Tuesday, 12 February 2013

The Waterfall Way


There’s no doubt that some Australians like to brag that Australia has the biggest and the best.  Sometimes there’s some truth in it, sometimes it’s more imagination than fact.  In northern New South Wales, the coast is separated from the inland (there’s not a lot of remote ‘bush’) by what are known as mountains – the Great Dividing Range.  ‘Mountains is stretching it a bit as there’s not many of them that reach more than about 750 metres.  However, what they lack in height, they make up in grandeur.  Covered in green, usually eucalypts and pines, the Great Dividing Range extends the entire east coast plus a bit in the south.  One relatively small part of this is known as New England and an even smaller part that extends along a highway is called the Waterfall Way.  


We’ve spent the last couple of days exploring and after the recent rains, found that the waterfalls really do live up to their names – Dangar Falls, a spectacular single drop, Crystal Shower Falls, which includes a cave behind the curtain of water, Ebor Falls with three drops one after another.

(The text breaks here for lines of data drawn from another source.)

(** With the guards passed and four fields decoded, the callback stands or
    falls with the access check of [FHE.add]. *)
Lemma decryptTransaction_add st requestId cleartexts proof results
    r0 r1 r2 r3 :
  requestAt st requestId ≠ 0 →
  isSettled (decryptedAt st (requestAt st requestId)) = false →
  FHE_checkSignatures requestId cleartexts proof = true →
  abi_decode cleartexts = Some results →
  results !! 0%nat = Some r0 → results !! 1%nat = Some r1 →
  results !! 2%nat = Some r2 → results !! 3%nat = Some r3 →
  if accumulatorUsable st r0
  then succeeds (decryptTransaction st requestId cleartexts proof) = true
  else decryptTransaction st requestId cleartexts proof
       = Revert ACLNotAllowed.
Proof.
  intros Hid Hs Hp Hd H0 H1 H2 H3.
  unfold decryptTransaction, bind, require, fromOption.
  apply Z.eqb_neq in Hid. rewrite Hid, Hs, Hp, Hd, H0, H1, H2, H3. simpl.
  rewrite !decryptedAt_write_eq. simpl.
  rewrite !energyAt_write_decrypted.
  unfold accumulatorUsable, FHE_add_checked, bind, require.
  assert (operandAllowed [FHE_asEuint32 1] (FHE_asEuint32 1) = true) as Hone
    by (apply operandAllowed_fresh, list_elem_of_here).
  destruct (FHE_isInitialized (energyAt st r0)) eqn:Hi; simpl.
  - rewrite !energyAt_write_decrypted, Hone, andb_true_r.
    by destruct (operandAllowed [FHE_asEuint32 1] (energyAt st r0)).
  - assert (energyAt
              (push_seller r0
                 (write_energy r0 (FHE_asEuint32 0)
                    (write_decrypted (requestAt st requestId)
                       {| sellerId := r0; buyerId := r1; energyAmount := r2;
                          price := r3; isSettled := true |} st))) r0
            = FHE_asEuint32 0) as ->
      by (unfold energyAt; simpl; by rewrite lookup_insert_eq).
    rewrite !operandAllowed_fresh; [done|apply list_elem_of_here|].
    apply list_elem_of_further, list_elem_of_here.
Qed.
Lemma OperatorClasses_order_independent_witness :
  acyclic ex_default ∧ no_dangling ex_default ∧
  valid_order ex_default (enumerate ex_default) ∧
  valid_order ex_default (enumerate_rev ex_default) ∧
  OperatorClasses asciiToLower ex_default (enumerate ex_default)
    = OperatorClasses asciiToLower ex_default (enumerate_rev ex_default).
Proof.
  split_and!;
    [exact ex_default_acyclic|exact ex_default_no_dangling
    |apply enumerate_valid|apply enumerate_rev_valid|].
  exact (proj2 (OperatorClasses_order_independent asciiToLower ex_default
                  (enumerate ex_default) (enumerate_rev ex_default)
                  ex_default_acyclic ex_default_no_dangling
                  (enumerate_valid _) (enumerate_rev_valid _))).
Defined.

Lemma OperatorClasses_resolves_ex_default :
  ∃ m, OperatorClasses asciiToLower ex_default (enumerate_rev ex_default)
       = Some (Ok m) ∧
    dom m = dom ex_default ∧
    ∀ name oc capab, m !! name = Some oc →
      (OperClass.Capabilities oc !! capab = Some true ↔
       granted ex_default name capab) ∧
      OperClass.Capabilities oc !! capab ≠ Some false.
Proof.
  destruct (OperatorClasses_resolves asciiToLower ex_default
              (enumerate_rev ex_default) (enumerate_rev_valid _)
              ex_default_acyclic ex_default_no_dangling)
    as (m & Hm & Hdom & Hcaps & _).
  - apply (bool_decide_unpack _). vm_compute. exact I.
  - exists m. exact (conj Hm (conj Hdom Hcaps)).
Qed.

(** The classes of [ex_default] as the resolver returns them: server-admin
    has its own capabilities and those of the two classes below it. *)
Example OperatorClasses_ex_default :
  OperatorClasses asciiToLower ex_default (enumerate ex_default) =
  Some (Ok
    {[ "local-oper" :=
         OperClass.mk "Local Operator" "is a Local Operator"
           {[ "oper:local_kill" := true; "oper:local_ban" := true;
              "oper:local_unban" := true ]};
       "network-oper" :=
         OperClass.mk "Network Operator" "is a Network Operator"
           {[ "oper:local_kill" := true; "oper:local_ban" := true;
              "oper:local_unban" := true; "oper:remote_kill" := true;
              "oper:remote_ban" := true ]};
       "server-admin" :=
         OperClass.mk "Server Admin" "is a Server Admin"
           {[ "oper:local_kill" := true; "oper:local_ban" := true;
              "oper:local_unban" := true; "oper:remote_kill" := true;
              "oper:remote_ban" := true; "oper:rehash" := true;
              "oper:die" := true ]} ]}).
Proof. vm_compute. reflexivity. Qed.

(** ** The operator binder *)

Section BinderProofs.

Variable CasefoldName : string → string + string.
Variable DecodePasswordHash : string → list ascii + string.
Variable TrimSpace : string → string.
Variable oc : gmap string OperClass.t.

Abbreviation bindOper' :=
  (bindOper CasefoldName DecodePasswordHash TrimSpace oc).

Lemma bindOper_unknown_class name name' opConf pass operators :
  CasefoldName name = inl name' →
  DecodePasswordHash (OperConfig.Password opConf) = inl pass →
  oc !! OperConfig.Class opConf = None →
  bindOper' (name, opConf) operators
    = Err (errUnknownClass name' (OperConfig.Class opConf)).
Proof.
  intros Hn Hp Hc. unfold bindOper, PasswordBytes. by rewrite Hn, Hp, Hc.
Qed.

Lemma bindOper_known_class name name' opConf pass class operators :
  CasefoldName name = inl name' →
  DecodePasswordHash (OperConfig.Password opConf) = inl pass →
  oc !! OperConfig.Class opConf = Some class →
  ∃ oper, bindOper' (name, opConf) operators = Ok (<[name' := oper]> operators)
    ∧ whois_rule opConf class oper.
Proof.
  intros Hn Hp Hc. unfold bindOper, PasswordBytes. rewrite Hn, Hp, Hc.
  cbn [obind]. eexists. split; [done|]. unfold whois_rule.
  cbn [Oper.Class Oper.WhoisLine]. split_and!; [done| |].
  - intros Hw%nonempty_true. by rewrite Hw.
  - intros Hw%nonempty_false. by rewrite Hw.
Qed.



Lemma forRange_bindOper_unknown_class order operators :
  Forall (λ e, (∃ name', CasefoldName e.1 = inl name') ∧
               (∃ pass, DecodePasswordHash (OperConfig.Password e.2) = inl pass))
    order →
  Exists (λ e, oc !! OperConfig.Class e.2 = None) order →
  ∃ name opConf name',
    (name, opConf) ∈ order ∧ CasefoldName name = inl name' ∧
    oc !! OperConfig.Class opConf = None ∧
    forRange bindOper' order operators
      = Err (errUnknownClass name' (OperConfig.Class opConf)).
Proof.
  revert operators.
  induction order as [|[name opConf] order IH]; intros operators Hall Hex.
  { by apply Exists_nil in Hex. }
  apply Forall_cons in Hall as [[[name' Hn'] [pass Hp']] Hall].
  cbn [fst snd] in Hn', Hp'. cbn [forRange].
  destruct (oc !! OperConfig.Class opConf) as [class|] eqn:Hc.
  - destruct (bindOper_known_class _ _ _ _ _ operators Hn' Hp' Hc)
      as (oper & -> & _). cbn [obind].
    apply Exists_cons in Hex as [Hhere|Hex]; [cbn in Hhere; congruence|].
    destruct (IH (<[name' := oper]> operators) Hall Hex)
      as (n & c & n' & Hin & ? & ? & ?).
    exists n, c, n'. by split; [right|].
  - rewrite (bindOper_unknown_class _ _ _ _ _ Hn' Hp' Hc). cbn [obind].
    exists name, opConf, name'. by split; [left|].
Qed.

End BinderProofs.




(** The operators Dan and bob of the examples: Dan inherits the whois line
    of the class, and his modes are trimmed. *)
Example Operators_ex_dan :
  Operators ex_CasefoldName ex_DecodePasswordHash ex_TrimSpace
      [ex_dan] ex_classes
  = Ok {[ "dan" := Oper.mk ex_class "is a Server Admin" "n"
                     (list_ascii_of_string "JDJh") "+is" ]}.
Proof. vm_compute. reflexivity. Qed.

(** ** Logging directives *)

Section LoggingProofs.

Variable ToLower : string → string.
Variable LogLevelNames : gmap string Z.

Lemma hasMethod_insert (methods : gmap string bool) name k :
  hasMethod (<[name := true]> methods) k = true ↔
  name = k ∨ hasMethod methods k = true.
Proof.
  unfold hasMethod. destruct (decide (name = k)) as [->|Hne].
  - rewrite lookup_insert_eq. split; [by left|done].
  - rewrite lookup_insert_ne by done. split; [by right|]. by intros [?|?].
Qed.

(** A method flag is set exactly by a token that lower-cases to its name. *)
Lemma hasMethod_parseMethods method k :
  hasMethod (parseMethods ToLower method) k = true ↔
  ∃ tok, tok ∈ strings_Split method " " ∧ tok ≠ "" ∧ ToLower tok = k.
Proof.
  unfold parseMethods.
  assert (Hgen : ∀ toks (acc : gmap string bool),
    hasMethod
      (foldl (λ methods method,
                if nonempty method then <[ToLower method := true]> methods
                else methods) acc toks) k = true ↔
    hasMethod acc k = true ∨
    ∃ tok, tok ∈ toks ∧ tok ≠ "" ∧ ToLower tok = k).
  { induction toks as [|t toks IH]; intros acc; cbn [foldl].
    - split; [by left|]. intros [?|(tok & Hin & _)]; [done|].
      by apply elem_of_nil in Hin.
    - rewrite IH. destruct (nonempty t) eqn:Ht.
      + apply nonempty_true in Ht. rewrite hasMethod_insert. split.
        * intros [[<-|?]|(tok & Hin & ?)]; [right|by left|right].
          -- exists t. by split; [left|].
          -- exists tok. by split; [right|].
        * intros [?|(tok & [->|Hin]%elem_of_cons & Hne & <-)]; [by auto..|].
          right. by exists tok.
      + apply nonempty_false in Ht. split.
        * intros [?|(tok & Hin & ?)]; [by left|right].
          exists tok. by split; [right|].
        * intros [?|(tok & [->|Hin]%elem_of_cons & Hne & Hk)];
            [by left|done|right]. by exists tok. }
  rewrite Hgen. unfold hasMethod at 1. rewrite lookup_empty.
  split; [by intros [?|?]|by right].
Qed.

Lemma hasMethod_unrecognized method k :
  (∀ tok, tok ∈ strings_Split method " " → tok ≠ "" → ToLower tok ≠ k) →
  hasMethod (parseMethods ToLower method) k = false.
Proof.
  intros Hno. apply not_true_is_false.
  intros (tok & Hin & Hne & Hk)%hasMethod_parseMethods.
  by apply (Hno tok).
Qed.

(** The error of the file method differs from the other errors. *)
Lemma errFileNoFilename_other :
  (∀ level, errLevel level ≠ errFileNoFilename) ∧
  errBareExclusion ≠ errFileNoFilename ∧ errNoTypes ≠ errFileNoFilename.
Proof. split_and!; [intros level|..]; by vm_compute. Qed.

Lemma forRange_parseType_Err toks st msg :
  forRange parseType toks st = Err msg → msg = errBareExclusion.
Proof.
  revert st. induction toks as [|t toks IH]; intros [types excluded]; [done|].
  cbn [forRange]. unfold parseType at 1.
  destruct (negb (nonempty t)); cbn [obind]; [by apply IH|].
  destruct (String.eqb t "-"); cbn [obind]; [by intros [= <-]|].
  destruct (index0 t), (slice1 t); cbn [obind]; try done.
  destruct (Ascii.eqb _ _); cbn [obind]; apply IH.
Qed.

(** The only way to the file error is the file method without a filename. *)
Lemma normalizeLogConfig_file_error logConfig :
  normalizeLogConfig ToLower LogLevelNames logConfig = Err errFileNoFilename ↔
  hasMethod (parseMethods ToLower (LoggingConfig.Method logConfig)) "file"
    = true ∧
  LoggingConfig.Filename logConfig = "".
Proof.
  destruct errFileNoFilename_other as (Hlevel & Hbare & Htypes).
  unfold normalizeLogConfig.
  destruct (hasMethod _ "file") eqn:Hfile; cbn [andb].
  - destruct (String.eqb_spec (LoggingConfig.Filename logConfig) "") as [He|He];
      [done|].
    split; [|by intros [_ ?]].
    destruct (LogLevelNames !! _) as [level|]; [|by intros [= ?%Hlevel]].
    destruct (forRange parseType _ _) as [[types excluded]|msg| |] eqn:Hp;
      cbn [obind]; [|by intros [= ->]; apply forRange_parseType_Err in Hp
                    |done..].
    by destruct (Nat.ltb _ _); [intros [= ?%Htypes]|].
  - split; [|by intros [? _]].
    destruct (LogLevelNames !! _) as [level|]; [|by intros [= ?%Hlevel]].
    destruct (forRange parseType _ _) as [[types excluded]|msg| |] eqn:Hp;
      cbn [obind]; [|by intros [= ->]; apply forRange_parseType_Err in Hp
                    |done..].
    by destruct (Nat.ltb _ _); [intros [= ?%Htypes]|].
Qed.

(** The loop over the directives returns the error of the first directive
    that fails. *)
Lemma normalizeLogging_first_error before logConfig after msg :
  Forall (λ lc, ∃ lc',
            normalizeLogConfig ToLower LogLevelNames lc = Ok lc') before →
  normalizeLogConfig ToLower LogLevelNames logConfig = Err msg →
  normalizeLogging ToLower LogLevelNames (before ++ logConfig :: after)
    = Err msg.
Proof.
  intros Hall Herr. unfold normalizeLogging.
  assert (Hgen : ∀ acc,
    forRange (λ logConfig newLogConfigs,
                logConfig' ←! normalizeLogConfig ToLower LogLevelNames logConfig;
                Ok ((newLogConfigs ++ [logConfig'])%list))
      (before ++ logConfig :: after) acc = Err msg); [|by apply Hgen].
  induction before as [|lc before IH]; intros acc; cbn [app forRange].
  - by rewrite Herr.
  - apply Forall_cons in Hall as [[lc' ->] Hall]. cbn [obind]. by apply IH.
Qed.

There's other too, just as spectacular in their own way and all flowing freely after the recent rains.




Much of our journey was on unmade roads, mostly in pretty good condition but with a few washouts and fallen trees on the more remote tracks.  Vin Rouge was happy enough climbing the gradients in a low gear (we’re a bit on the heavy side fully laden) and trampling over the branches of fallen trees.  We saw only a little wildlife, an emu, a couple of pademelons (small relatives of the kangaroo), lorikeets, galahs, and some parrots.  Oh yes, we ruined a snake’s day by running over its tail.  We came across a giant tallowood tree, nearly 200 feet high according to the sign.  We even discovered a Lavatree.



The map identified a place that rejoiced under the name of Timmsvale, so of course we had to go and have a look.  It wasn’t easy to find, half way up an unmade road leading to nowhere.  We did find it, a scattering of homesteads mostly belonging to people with the Timms surname.  We didn’t discover whether the population was related, but did learn that the place owed its creation to one Lionel Timms, who not only established a hydro-electric powered mill for turning the huge tees into lumber, but also built a 360 seat cinema in the town of Ulong, which is or was the main population centre.  It’s declined a bit; there’s only 120 people there now and a good many of them seem to have the surname Timms.
Timms Park must have been designed with Land rover enthusiast in mind for it sports, not only playground equipment and a dunny, but also a little road with its own ford for splashing through.  We thought that a nice touch.


The camp site was wonderful.  Perched on the side of a hill, this was the view first thing in the morning.  Need we say more?